Daniel Ken Inouye (/iːˈnoʊˌeɪ/ ee-NOH-ay; Japanese name: 井上 建, Inoue Ken; 07 September 1924 to 17 December 2012) was an American lawyer and politician who served as a United States senator from Hawaii from 1963 until his death in 2012. Beginning in 1959, he was the first US representative for the State of Hawaii. A member of the Democratic Party, he also served as the president pro tempore of the United States Senate from 2010 until his death. Inouye was the highest-ranking Asian-American politician in US history, until Kamala Harris became vice president in 2021. Inouye also chaired various Senate Committees, including those on Intelligence, Indian Affairs, Commerce, and Appropriations.
Inouye fought in World War II as part of the 442nd Infantry Regiment. He lost his right arm to a grenade wound and received several military decorations, including the Medal of Honour (the nation’s highest military award). He later earned a J.D. degree from George Washington University Law School. Returning to Hawaii, Inouye was elected to Hawaii’s territorial House of Representatives in 1953, and was elected to the territorial Senate in 1957. When Hawaii achieved statehood in 1959, Inouye was elected as its first member of the US House of Representatives. He was first elected to the US Senate in 1962. Inouye never lost an election in 58 years as an elected official, and he exercised an exceptionally large influence on Hawaii politics.
Inouye was the second Asian American senator following Hawaii Republican Hiram Fong. Inouye was the first Japanese American to serve in the US House of Representatives and the first Japanese American to serve in the US Senate. Because of his seniority, Inouye became president pro tempore of the Senate following the death of Senator Robert Byrd on 29 June 2010, making him third in the presidential line of succession after the Vice President and the Speaker of the House of Representatives. At the time of his death, Inouye was the most senior sitting US senator, the second-oldest sitting US senator (seven and a half months younger than Frank Lautenberg of New Jersey), and the last sitting US senator to have served during the presidencies of John F. Kennedy, Lyndon B. Johnson, and Richard Nixon.

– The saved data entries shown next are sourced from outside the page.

(** * NetFlow collector: the v9 decoder and the INI parser

    A shallow embedding of [processNetFlowV9Data] (netflow_collector.cpp)
    and of [INIParser::parse] (ini.cpp), with the properties of the
    collector's specification stated and settled against them.

    Conventions of the embedding.

    - Integers are [Z]; every conversion to a fixed-width C++ type is written
      out ([to_u64] for [size_t], [to_s64] for [ssize_t]).
    - [buffer] is the memory seen through the [char*] argument: a function
      from byte offsets (relative to the pointer) to byte values.  The
      received datagram is its first [length] bytes; what lies beyond is
      whatever the receive buffer and the stack held.
    - A pointer into the buffer is kept as its byte offset from [buffer].
      The machine adds a [size_t] to a pointer modulo 2^64, which moves the
      pointer by the operand's two's-complement value ([ptr_add]).
    - A [while] loop takes a bound on its number of iterations and answers
      [OutOfFuel] when the bound is reached with the loop condition still
      true; [for] loops over a count or a vector are structural.
    - Everything the decoder does to the outside is appended to a log: every
      dereference of the buffer, every line written to [std::cerr], every
      call of [insertFlowData]. *)

From Stdlib Require Import ZArith Lia List Ascii String DecimalString DecimalN.
From stdpp Require Import gmap strings list fin_maps.

Local Open Scope Z_scope.

(** ** Fixed-width arithmetic *)

Definition to_u64 (x : Z) : Z := x mod 2 ^ 64.
Definition to_s64 (x : Z) : Z := (x + 2 ^ 63) mod 2 ^ 64 - 2 ^ 63.

(** [p + n] for a pointer [p] and a [size_t] [n]. *)
Definition ptr_add (p n : Z) : Z := p + to_s64 n.

(** [operator<<] on an unsigned integer, [std::to_string]. *)
Definition to_string (z : Z) : string :=
  NilZero.string_of_uint (N.to_uint (Z.to_N z)).

(** ** Structures of netflow_collector.cpp *)

Definition sizeof_NetFlowV9Header : Z := 20.
Definition sizeof_NetFlowV9FlowSetHeader : Z := 4.
Definition sizeof_NetFlowV9TemplateRecord : Z := 4.
Definition sizeof_NetFlowV9FieldSpecifier : Z := 4.

(** [struct NetFlowV9FieldSpecifier { uint16_t type; uint16_t length; }] *)
Record NetFlowV9FieldSpecifier := {
  field_type : Z;
  field_length : Z
}.

Record SondaConfig := {
  name : string;
  version : string;
  filter_address : string;
  port : Z
}.

(** [struct FlowData].  The declaration [FlowData flowData;] runs the default
    constructor of the [std::string] members and leaves the scalar members
    unwritten: [None] is a member that no statement has assigned yet. *)
Record FlowData := {
  SourceIP : string;
  DestinationIP : string;
  SourcePort : option Z;
  DestinationPort : option Z;
  Protocol : option Z;
  PacketCount : option Z;
  ByteCount : option Z;
  FlowStart : string;
  FlowEnd : string;
  SourceSond : string
}.

Definition set_SourceIP (v : string) (d : FlowData) : FlowData :=
  {| SourceIP := v; DestinationIP := DestinationIP d;
     SourcePort := SourcePort d; DestinationPort := DestinationPort d;
     Protocol := Protocol d; PacketCount := PacketCount d;
     ByteCount := ByteCount d; FlowStart := FlowStart d; FlowEnd := FlowEnd d;
     SourceSond := SourceSond d |}.
Definition set_DestinationIP (v : string) (d : FlowData) : FlowData :=
  {| SourceIP := SourceIP d; DestinationIP := v;
     SourcePort := SourcePort d; DestinationPort := DestinationPort d;
     Protocol := Protocol d; PacketCount := PacketCount d;
     ByteCount := ByteCount d; FlowStart := FlowStart d; FlowEnd := FlowEnd d;
     SourceSond := SourceSond d |}.
Definition set_SourcePort (v : Z) (d : FlowData) : FlowData :=
  {| SourceIP := SourceIP d; DestinationIP := DestinationIP d;
     SourcePort := Some v; DestinationPort := DestinationPort d;
     Protocol := Protocol d; PacketCount := PacketCount d;
     ByteCount := ByteCount d; FlowStart := FlowStart d; FlowEnd := FlowEnd d;
     SourceSond := SourceSond d |}.
Definition set_DestinationPort (v : Z) (d : FlowData) : FlowData :=
  {| SourceIP := SourceIP d; DestinationIP := DestinationIP d;
     SourcePort := SourcePort d; DestinationPort := Some v;
     Protocol := Protocol d; PacketCount := PacketCount d;
     ByteCount := ByteCount d; FlowStart := FlowStart d; FlowEnd := FlowEnd d;
     SourceSond := SourceSond d |}.
Definition set_Protocol (v : Z) (d : FlowData) : FlowData :=
  {| SourceIP := SourceIP d; DestinationIP := DestinationIP d;
     SourcePort := SourcePort d; DestinationPort := DestinationPort d;
     Protocol := Some v; PacketCount := PacketCount d;
     ByteCount := ByteCount d; FlowStart := FlowStart d; FlowEnd := FlowEnd d;
     SourceSond := SourceSond d |}.
Definition set_PacketCount (v : Z) (d : FlowData) : FlowData :=
  {| SourceIP := SourceIP d; DestinationIP := DestinationIP d;
     SourcePort := SourcePort d; DestinationPort := DestinationPort d;
     Protocol := Protocol d; PacketCount := Some v;
     ByteCount := ByteCount d; FlowStart := FlowStart d; FlowEnd := FlowEnd d;
     SourceSond := SourceSond d |}.
Definition set_ByteCount (v : Z) (d : FlowData) : FlowData :=
  {| SourceIP := SourceIP d; DestinationIP := DestinationIP d;
     SourcePort := SourcePort d; DestinationPort := DestinationPort d;
     Protocol := Protocol d; PacketCount := PacketCount d;
     ByteCount := Some v; FlowStart := FlowStart d; FlowEnd := FlowEnd d;
     SourceSond := SourceSond d |}.
Definition set_SourceSond (v : string) (d : FlowData) : FlowData :=
  {| SourceIP := SourceIP d; DestinationIP := DestinationIP d;
     SourcePort := SourcePort d; DestinationPort := DestinationPort d;
     Protocol := Protocol d; PacketCount := PacketCount d;
     ByteCount := ByteCount d; FlowStart := FlowStart d; FlowEnd := FlowEnd d;
     SourceSond := v |}.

Inouye was a posthumous recipient of the Presidential Medal of Freedom and the Order of the Paulownia Flowers. Among other public structures, Honolulu International Airport has since been renamed Daniel K. Inouye International Airport in his memory.
Early Life (1924 to 1942)
Daniel Ken Inouye was born in Honolulu, Territory of Hawaii on 07 September 1924. His father, Hyotaro Inouye, was a jeweller who had immigrated to Hawaii from Japan as a child. His mother, Kame (née Imanaga) Inouye, was a homemaker born on Maui to Japanese immigrants. Her parents died young and she was adopted and raised by a family in Honolulu. Both of Daniel’s parents were Christian, and met at the River Street Methodist Church in Honolulu. They married in 1923. This heritage makes Daniel a Nisei (second-generation Japanese-American) through his father and a Sansei (third-generation) through his mother. Daniel was named after Kame’s adoptive father.
Inouye grew up in Bingham Tract, a Chinese-American enclave in Honolulu. He was raised Christian, and was the oldest of four children. As a child, he collected homing pigeons which he hatched from eggs given to him at an army base in Schofield Barracks in return for him cleaning the coops. As a teenager, he worked on the local beaches teaching tourists how to surf. Inouye’s parents raised him and his siblings with a mix of American and Japanese customs. His parents spoke English at home, but had their children attend a private Japanese language school in addition to public school. Inouye dropped out of the Japanese school in 1939 because he disagreed with his instructor’s anti-American rhetoric, and focused on his studies at President William McKinley High School. He intended to go to college and medical school after his planned 1942 graduation.
Inouye witnessed the attack on Pearl Harbour on 07 December 1941 while still a senior in high school. The Japanese surprise attack brought the United States into World War II. Being a volunteer first aid instructor with the Red Cross, his supervisor called on him to report to Lunalilo Elementary School which had become a Red Cross station. There, he tended to civilians injured by antiaircraft shells that had fallen into the city. After the United States declared war on Japan the next day, Inouye took up a paid job from his Red Cross supervisor to work there as a medical aide. For the remainder of his senior year, Inouye attended school during the day, and worked at the Red Cross station at night. He graduated from McKinley High School in 1942. Although Inouye wanted to join the armed forces after graduating, he did not possess that right as a Japanese-American. The United States Department of War had declared all Japanese-Americans as “enemy aliens”, which stipulated they could not volunteer or be drafted for military service. Inouye enrolled at the University of Hawaiʻi at Mānoa in September 1942 as a premedical student with the goal of becoming a surgeon.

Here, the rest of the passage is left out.